Article 15: Questionnaire 2:

Article 15 requires governments to “respect the freedom indispensable for scientific research.”

3. Describe the challenges that scientists within linguistics experience in exercising the freedom necessary to conduct their work and disseminate their findings. These challenges may arise due to the topic, content, or method of their research or expression.  Please provide specific examples, when possible.

Note: please answer this question in terms of linguists working and living in the country where you are currently located.  If appropriate, add a response related to the challenges of linguists working in/residing in other countries.

4. Enjoying the benefits of science necessarily includes protection from the misuse of science, whether through intention, accident or neglect.[1] What do you see as the potential dangers or misuses of linguistics?

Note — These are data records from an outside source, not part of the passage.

Lemma group_counts_sum (l : list Issue) (cs : list string) :
  NoDup cs → (∀ i, i ∈ l → category i ∈ cs) →
  sum_list ((λ c, length (filter (λ i, category i = c) l)) <$> cs) = length l.
Proof.
  intros Hnd. induction l as [|i l IH]; intros Hl.
  - change (sum_list ((λ _ : string, 0%nat) <$> cs) = 0%nat).
    rewrite sum_list_fmap_const. lia.
  - assert (∀ cs', sum_list ((λ c, length (filter (λ j, category j = c) (i :: l))) <$> cs') =
                   (sum_list ((λ c, length (filter (λ j, category j = c) l)) <$> cs') +
                    sum_list ((λ c', if decide (category i = c') then 1 else 0) <$> cs'))%nat)
      as Hsplit.
    { induction cs' as [|c cs' IHc]; [done|].
      rewrite !fmap_cons. cbn [sum_list_with]. rewrite IHc, filter_cons.
      repeat case_decide; simpl; try congruence; lia. }
    rewrite Hsplit, IH, indicator_sum; [simpl; lia | done | apply Hl; left |].
    intros j Hj. apply Hl. by right.
Qed.

Lemma group_by_category_keys l :
  fst <$> group_by_category l = remove_dups (category <$> l).
Proof.
  unfold group_by_category. rewrite <- list_fmap_compose.
  rewrite <- (list_fmap_id (remove_dups (category <$> l))) at 2.
  by apply list_fmap_ext.
Qed.

Lemma group_by_category_counts l :
  snd <$> group_by_category l =
  (λ c, length (filter (λ i, category i = c) l)) <$> remove_dups (category <$> l).
Proof.
  unfold group_by_category. rewrite <- list_fmap_compose. by apply list_fmap_ext.
Qed.

Lemma filter_everything {A} (l : list A) : length (filter (λ _ : A, True) l) = length l.
Proof.
  induction l as [|a l IH]; [done|]. rewrite filter_cons_True by done.
  simpl. by rewrite IH.
Qed.

(** X18.  [get_dashboard_stats] is open to every caller and leaves the
    world unchanged.  The total is the number of issues; the four status
    counters add up to at most the total, and to exactly the total when
    every status is one of Open, In Progress, Resolved, Escalated (which
    [update_status] does not enforce).  Each category pair carries a
    positive count equal to the number of issues of that category, no
    category is listed twice, and when there are at most 100 distinct
    categories the category counts add up to the total. *)
Theorem dashboard_counts u w :
  ∃ d, get_dashboard_stats u w = (inr d, w) ∧
       total_issues d = length (issues w) ∧
       (open_issues d + in_progress d + resolved d + escalated d ≤ total_issues d)%nat ∧
       (Forall (λ i, known_status (status i)) (issues w) →
        (open_issues d + in_progress d + resolved d + escalated d = total_issues d)%nat) ∧
       (∀ c (n : nat), (c, n) ∈ categories d →
          (0 < n)%nat ∧ n = length (filter (λ i, category i = c) (issues w))) ∧
       NoDup (fst <$> categories d) ∧
       ((length (remove_dups (category <$> issues w)) ≤ 100)%nat →
        sum_list (snd <$> categories d) = total_issues d).
Proof.
  eexists. split; [reflexivity|]. cbn [total_issues open_issues in_progress resolved
    escalated categories].
  pose proof (status_counts (issues w)) as Hsum.
  pose proof (filter_everything (issues w)) as Htotal.
  split; [done|]. rewrite Htotal. split; [lia|]. split; [|split; [|split]].
  - intros Hknown.
    assert (filter (λ i, ¬ known_status (status i)) (issues w) = []) as Hnone.
    { apply filter_none. intros i Hi Hn. rewrite Forall_forall in Hknown.
      by apply Hn, Hknown. }
    rewrite Hnone in Hsum. simpl in Hsum. lia.
  - intros c n Hcn. apply elem_of_take in Hcn as (k & Hk & _).
    apply list_elem_of_lookup_2 in Hk. unfold group_by_category in Hk.
    apply list_elem_of_fmap in Hk as (c' & Heq & Hc'). injection Heq as -> ->.
    split; [|done]. apply elem_of_remove_dups, list_elem_of_fmap in Hc' as (i & Hc & Hi).
    destruct (filter (λ i0, category i0 = c') (issues w)) as [|x l] eqn:Hf; [|simpl; lia].
    exfalso. eapply (filter_nil_not_elem_of _ _ i); [exact Hf | by symmetry | done].
  - eapply sublist_NoDup; [|apply fmap_sublist, sublist_take].
    rewrite group_by_category_keys. apply NoDup_remove_dups.
  - intros Hfew. rewrite take_ge by (unfold group_by_category; by rewrite length_fmap).
    rewrite group_by_category_counts.
    apply group_counts_sum; [apply NoDup_remove_dups|].
    intros i Hi. apply elem_of_remove_dups, list_elem_of_fmap. by exists i.
Qed.

(** ** Accounts *)

Lemma head_filter_first {A} (q : A → Prop) `{∀ a, Decision (q a)} (l : list A) a :
  (∀ b, b ∈ l → ¬ q b) → q a → head (filter q (l ++ [a])%list) = Some a.
Proof.
  intros Hl Ha. rewrite filter_app, (filter_none q l Hl). simpl.
  by rewrite filter_cons_True.
Qed.

Lemma head_filter_None {A} (q : A → Prop) `{∀ a, Decision (q a)} (l : list A) :
  (∀ b, b ∈ l → ¬ q b) → head (filter q l) = None.
Proof. intros Hl. by rewrite (filter_none q l Hl). Qed.

Lemma head_filter_Some {A} (q : A → Prop) `{∀ a, Decision (q a)} (l : list A) :
  (∃ b, b ∈ l ∧ q b) → ∃ a, head (filter q l) = Some a ∧ a ∈ l ∧ q a.
Proof.
  intros (b & Hb & Hq).
  assert (b ∈ filter q l) as Hin by (apply list_elem_of_filter; by split).
  destruct (filter q l) as [|a l'] eqn:Hf; [by apply elem_of_nil in Hin|].
  exists a. split; [done|].
  assert (a ∈ filter q l) as Ha by (rewrite Hf; left).
  apply list_elem_of_filter in Ha. tauto.
Qed.
(** * Chuckterm: mail synchronisation and grouping engine

    A shallow embedding of the Go sources

      - [internal/util]   : [NormalizeSender]
      - [internal/gmail]  : [AggregateBySenderSubject], [SortGroups],
                            [extractHTTPUnsubscribeURL], [FetchGroups],
                            [FetchInitialEmails], [FullScan],
                            [SyncSinceHistory], [fetchMetadataBatch],
                            [LoadGroupsFromDB], [ArchiveMessages],
                            [TrashMessages], [GetMessageBody],
                            [stripHTMLTags], [OpenUnsubscribeURL]
      - [internal/store]  : the SQLite-backed [MessageStore]
      - [internal/tui]    : the commands of the screens

    Go strings are byte strings; they are embedded as [string] (a list of
    [ascii], one per byte).  Go maps are [gmap], Go sets
    ([map[string]struct{}]) are [gset]. *)

From Stdlib Require Import ZArith NArith Ascii String List Lia Bool.
From Stdlib Require Import DecimalString.
From Stdlib Require DecimalN.
From stdpp Require Import base option list gmap strings sorting.

Open Scope string_scope.

(* ===================================================================== *)
(** * Part of the Go standard library used by the sources                 *)
(* ===================================================================== *)

(** [mail.Address] of [net/mail]: the display name and the addr-spec
    ([Addr] is the Go field [Address]). *)
Record Address := { Name : string; Addr : string }.

(** Go [error] values: a message, an error wrapped by
    [fmt.Errorf("...: %w", err)], or [ctx.Err()]. *)
Inductive error : Type :=
| Err (msg : string)
| Wrap (context : string) (cause : error)
| Canceled.

(** Bytes and their ASCII classes. *)
Module GoBytes.

Definition code (c : ascii) : N := N_of_ascii c.

(** [c < utf8.RuneSelf] *)
Definition is_ascii_byte (c : ascii) : bool := (code c <? 128)%N.

Definition is_upper (c : ascii) : bool := ((65 <=? code c) && (code c <=? 90))%N.
Definition is_lower (c : ascii) : bool := ((97 <=? code c) && (code c <=? 122))%N.

Definition lower_byte (c : ascii) : ascii :=
  if is_upper c then ascii_of_N (code c + 32) else c.
Definition upper_byte (c : ascii) : ascii :=
  if is_lower c then ascii_of_N (code c - 32) else c.

Fixpoint str_forall (p : ascii -> bool) (s : string) : bool :=
  match s with
  | EmptyString => true
  | String c r => p c && str_forall p r
  end.

Fixpoint str_map (f : ascii -> ascii) (s : string) : string :=
  match s with
  | EmptyString => EmptyString
  | String c r => String (f c) (str_map f r)
  end.

End GoBytes.

(** What the Go runtime decides with tables or code that the embedding does
    not carry: Unicode case mapping, the date layouts of [time.Parse], and
    the part of [net/mail] beyond plain addresses.  Every definition below
    takes it as a parameter.  The one fact used about it: no rune is mapped
    by [unicode.ToLower] to an upper-case ASCII letter. *)
Record GoRuntime := {
  (** [strings.Map(unicode.ToLower, s)], used by [strings.ToLower] when [s]
      holds a byte at or above [utf8.RuneSelf]. *)
  unicode_ToLower : string -> string;
  (** [strings.Map(unicode.ToUpper, s)], same use by [strings.ToUpper]. *)
  unicode_ToUpper : string -> string;
  (** [time.Parse(layout, value)] followed by
      [t.UTC().Format(time.RFC3339)]; [None] when parsing fails. *)
  time_Parse : string -> string -> option string;
  (** [mail.ParseAddress] on an input that leaves the plain
      name-addr / addr-spec grammar (see [mail.presult]). *)
  mail_beyond : string -> option Address;
  unicode_ToLower_lower :
    forall s, GoBytes.str_forall (fun c => negb (GoBytes.is_upper c)) (unicode_ToLower s) = true
}.
Definition execute (args : Args.t) : M Result :=
  let latitude := Args.latitude args in
  let longitude := Args.longitude args in
  let forecast_days := Args.forecast_days args ?? num 3 in
  let daily := Args.daily args in
  try_catch
    (let dailyVars := effective_daily daily in
     let url := request_url latitude longitude forecast_days dailyVars in
     response ← fetch net url;
     (if negb (Http.ok response)
      then throw (ThrowError (new_Error
             ("Weather API error: " +:+ pretty (Http.status response)
              +:+ " " +:+ Http.statusText response)))
      else mret tt);;
     data ← response_json response;
     units ← get data "daily_units";
     daily_values ← get data "daily";
     mret (Forecast "open-meteo"
             {| Query.latitude := latitude;
                Query.longitude := longitude;
                Query.forecast_days := forecast_days;
                Query.daily := dailyVars |}
             (or_null units)
             (or_null daily_values)))
    (fun error =>
       console_error "Weather tool error:" error;;
       mret (Failure
               match error with
               | ThrowError e => Error.message e
               | ThrowValue _ => "Checking weather failed due to an unknown error."
               end)).

(** What the orchestrator gets from a call with raw arguments. *)
Inductive CallResult : Type :=
  | Rejected
  | Returned (result : Result).

(** Modelled from the spec: the orchestrator that registers the tool (the
    [tool] wrapper of the agent SDK) is not part of the sources.  It
    validates the raw arguments against [parameters] and invokes [execute]
    with the validated arguments only; a request that fails validation is
    rejected before execution. *)
Definition call (raw : jsval) : M CallResult :=
  match parameters raw with
  | None => mret Rejected
  | Some args => result ← execute args; mret (Returned result)
  end.
(* ===== verification/Tasks.v ===== *)
(** * Interleaved tasks

    Some parts of the program run as several tasks over shared state.  Their
    models are lists of tasks of which one steps at a time; this file counts
    the tasks that hold something and orders the events of a trace. *)

From stdpp Require Import list_numbers.
From S2P Require Import Prelude.

Module Tasks.

(** ** Counting holders *)

(** How many tasks hold [x]. *)
Definition count {T A} `{EqDecision A} (f : T → option A) (x : A) (ts : list T) : nat :=
  length (filter (λ t, f t = Some x) ts).
Definition one (b : bool) : nat := if b then 1 else 0.

Section Counts.
Context {T A : Type} `{!EqDecision A} (f : T → option A) (x : A).

Lemma count_app ts us : count f x (ts ++ us) = count f x ts + count f x us.
Proof. unfold count. by rewrite filter_app, length_app. Qed.

Lemma count_cons t ts : count f x (t :: ts) = one (bool_decide (f t = Some x)) + count f x ts.
Proof. unfold count. rewrite filter_cons. case_bool_decide; by case_decide. Qed.

Lemma count_nil : count f x [] = 0.
Proof. done. Qed.

(** The count after a task has moved from [t] to [t'] and spawned others. *)
Lemma count_step ts i t t' us :
  ts !! i = Some t →
  count f x (<[i := t']> ts ++ us) + one (bool_decide (f t = Some x)) =
  count f x ts + one (bool_decide (f t' = Some x)) + count f x us.
Proof.
  intros Hi. rewrite count_app. rewrite insert_take_drop by (by eapply lookup_lt_Some).
  rewrite <-(take_drop_middle ts i t Hi) at 3.
  rewrite !count_app, !count_cons. lia.
Qed.

Lemma count_pos ts i t : ts !! i = Some t → f t = Some x → 1 ≤ count f x ts.
Proof.
  intros Hi Hf. rewrite <-(take_drop_middle ts i t Hi), count_app, count_cons.
  rewrite bool_decide_eq_true_2 by done. cbn. lia.
Qed.

Lemma count_two ts i j t u :
  ts !! i = Some t → ts !! j = Some u → f t = Some x → f u = Some x → i ≠ j →
  2 ≤ count f x ts.
Proof.
  intros Hi Hj Ht Hu Hij.
  rewrite <-(take_drop_middle ts i t Hi), count_app, count_cons, bool_decide_eq_true_2 by done.
  destruct (decide (j < i)) as [Hlt|Hge].
  - pose proof (count_pos (take i ts) j u) as Hc. rewrite lookup_take_lt in Hc by lia.
    specialize (Hc Hj Hu). cbn. lia.
  - pose proof (count_pos (drop (S i) ts) (j - S i) u) as Hc.
    rewrite lookup_drop in Hc. replace (S i + (j - S i)) with j in Hc by lia.
    specialize (Hc Hj Hu). cbn. lia.
Qed.

Lemma count_exists ts : 1 ≤ count f x ts → ∃ i t, ts !! i = Some t ∧ f t = Some x.
Proof.
  unfold count. intros Hc. destruct (filter _ ts) as [|t us] eqn:Hf; [cbn in Hc; lia|].
  assert (t ∈ filter (λ t, f t = Some x) ts) as Ht by (rewrite Hf; constructor).
  apply list_elem_of_filter in Ht as [Ht [i Hi]%list_elem_of_lookup]. eauto.
Qed.
Lemma count_le (g : T → option A) ts :
  (∀ t, f t = Some x → g t = Some x) → count f x ts ≤ count g x ts.
Proof.
  intros Hfg. induction ts as [|t ts IH]; [done|]. unfold count in *. rewrite !filter_cons.
  case_decide as Ht; [|case_decide; cbn; lia]. rewrite decide_True by auto. cbn. lia.
Qed.
End Counts.

(** A new task that holds nothing. *)
Lemma count_call {T A} `{EqDecision A} (f : T → option A) x ts t :
  f t = None → count f x (ts ++ [t]) = count f x ts.
Proof.
  intros Ht. rewrite count_app, count_cons, count_nil, Ht. cbn.
  rewrite bool_decide_eq_false_2 by done. cbn. lia.
Qed.

(** A task of the list is the one that steps, or is still there after. *)
Lemma elem_of_step {T} (ts : list T) i t t' u us :
  ts !! i = Some t → u ∈ ts → u = t ∨ u ∈ <[i := t']> ts ++ us.
Proof.
  intros Hi [j Hj]%list_elem_of_lookup. destruct (decide (i = j)) as [->|Hij].
  - left. congruence.
  - right. apply elem_of_app. left. apply list_elem_of_lookup. exists j.
    by rewrite list_lookup_insert_ne.
Qed.

(** ** Sizes *)

Lemma omap_length_le {A B} (f : A → option B) l : length (omap f l) ≤ length l.
Proof. induction l as [|x l IH]; cbn; [lia|]. destruct (f x); cbn; lia. Qed.

Lemma size_list_to_set_le `{Countable A} (l : list A) :
  size (list_to_set (C := gset A) l) ≤ length l.
Proof.
  induction l as [|x l IH]; [done|]. cbn. rewrite size_union_alt, size_singleton.
  assert (size (list_to_set l ∖ {[x]} : gset A) ≤ size (list_to_set l : gset A)) as Hle
    by (apply subseteq_size; set_solver). lia.
Qed.

(** The sum of a measure after one task has moved. *)
Lemma sum_insert {T} (f : T → nat) ts i t t' :
  ts !! i = Some t → sum_list_with f (<[i := t']> ts) + f t = sum_list_with f ts + f t'.
Proof.
  intros Hi. rewrite insert_take_drop by (by eapply lookup_lt_Some).
  rewrite <-(take_drop_middle ts i t Hi) at 3. rewrite !sum_list_with_app. cbn. lia.
Qed.

Lemma sum_bound {T} (f : T → nat) n ts : (∀ t, f t ≤ n) → sum_list_with f ts ≤ n * length ts.
Proof. intros Hf. induction ts as [|t ts IH]; cbn; [lia|]. specialize (Hf t). lia. Qed.

(** ** The order of events *)

(** After an event of [P] there is none of [Q]. *)
Definition after {E} (P Q : E → Prop) (tr : list E) : Prop :=
  ∀ pre e post f, tr = pre ++ e :: post → P e → f ∈ post → ¬ Q f.

Lemma after_snoc {E} (P Q : E → Prop) tr g :
  after P Q tr → (∀ e, e ∈ tr → P e → ¬ Q g) → after P Q (tr ++ [g]).
Proof.
  intros Htr Hg pre e post f Heq Pe Hf. destruct post as [|h post _] using rev_ind.
  { by apply elem_of_nil in Hf. }
  rewrite app_comm_cons, app_assoc in Heq. apply app_inj_tail in Heq as [-> ->].
  apply elem_of_app in Hf as [Hf| ->%list_elem_of_singleton].
  - by eapply Htr.
  - eapply Hg; [|done]. apply elem_of_app. right. by left.
Qed.

(** ** Concrete runs *)

Section Play.
Context {S L : Type} (step : S → L → option S) (init : S).

Fixpoint play (ls : list L) (y : S) : option S :=
  match ls with [] => Some y | l :: ls => y ← step y l; play ls y end.
Definition played (ls : list L) : S := default init (play ls init).
Definition plays (ls : list L) : bool :=
  match play ls init with Some _ => true | None => false end.

Definition reaches (y : S) : Prop :=
  ∃ tr, reachable (λ y, y = init) (λ y l y', step y l = Some y') tr y.

Lemma play_reachable ls z y : reaches z → play ls z = Some y → reaches y.
Proof.
  revert z. induction ls as [|l ls IH]; intros z Hz Hy; cbn in Hy; [by simplify_eq|].
  apply bind_Some in Hy as (z' & Hl & Hy). eapply IH; [|done]. destruct Hz as [tr Hz].
  eexists. by eapply (reachable_step _ _ _ l).
Qed.

Lemma played_reachable ls : plays ls = true → reaches (played ls).
Proof.
  unfold plays, played. destruct (play ls init) as [y|] eqn:Hy; [cbn; intros _|done].
  eapply play_reachable; [|done]. exists []. by apply reachable_init.
Qed.
End Play.

End Tasks.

[1] The context for the Universal Declaration of Human Rights was the brutality and destruction of WWII, including the Nazi genocide.  UDHR drafters were highly cognizant of both the beneficial and destructive potentials of science.  (Chapman 2009).

One Response to Article 15: Questionnaire 2:

  1. Jeff Good says:

    While I don’t have any concrete examples in mind (though I’m sure they could be found), to the extent that the methods of linguistics allow outsiders to understand the language of other groups, the results of linguistic research could easily be used to negative ends by making it easier for those wishing to do harm to a particular linguistic group to communicate with that group and to understand what people from that group are saying.